The term, however, has no legal meaning. DEI is instead a collection of aspirational objectives used as corporate or institutional branding, which Trump has turned into a straw man by repeatedly condemning what he alleges is “illegal DEI.”

Workplaces are governed by antidiscrimination laws. Those laws prohibit employers from making hiring or other personnel decisions based on workers’ protected characteristics such as race, sex or religion, just as they did before DEI programs became popular.

This means that employers generally cannot implement preferences for, or limit opportunities to, employees based on these traits. If DEI programs include improper preferences, those preferences were illegal before Trump took office. They should be discontinued.

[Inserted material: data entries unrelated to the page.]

(* ===== verification/GoNet.v ===== *)
(** Go's [net/netip] and the part of [net] the code uses: parsing, classifying
    and printing IP addresses, prefixes and CIDR blocks. *)
From S2P Require Export GoStrings.
From Stdlib Require Import Ascii.

(** [netip.Addr] (valid addresses): four octets, or eight 16-bit fields and a
    zone. *)
Inductive Addr :=
| V4 (a b c d : Z)
| V6 (fields : list Z) (zone : string).

#[export] Instance addr_eq_dec : EqDecision Addr.
Proof. solve_decision. Defined.

(** * Parsing *)

(** A field of a dotted address: one to three digits without a leading zero, at
    most 255. *)
Definition parse_octet (s : string) : option Z :=
  match s with
  | EmptyString => None
  | String c s' =>
      if Ascii.eqb c "0" && negb (String.eqb s' "") then None
      else match digits_val 0 s with
           | Some v => if v <=? 255 then Some v else None
           | None => None
           end
  end.

(** [netip.parseIPv4Fields]. *)
Definition parse_ipv4_fields (s : string) : option (Z * Z * Z * Z) :=
  match split_byte "." s with
  | [a; b; c; d] =>
      a ← parse_octet a; b ← parse_octet b; c ← parse_octet c; d ← parse_octet d;
      Some (a, b, c, d)
  | _ => None
  end.

Definition hex_val (c : ascii) : option Z :=
  let n := Z.of_nat (nat_of_ascii c) in
  if (48 <=? n) && (n <=? 57) then Some (n - 48)
  else if (97 <=? n) && (n <=? 102) then Some (n - 87)
  else if (65 <=? n) && (n <=? 70) then Some (n - 55)
  else None.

Importantly, U.S. employment law requires employers to do more than just punish individual employees who make biased decisions or harass co-workers. Employers must also, at a minimum, take proactive steps to prevent harassment and reasonably accommodate workers with qualifying disabilities, pregnancy-related limitations and religious needs.

Employers must also make sure that workplace policies, such as how duties are assigned and how pay is set, are fair and unbiased.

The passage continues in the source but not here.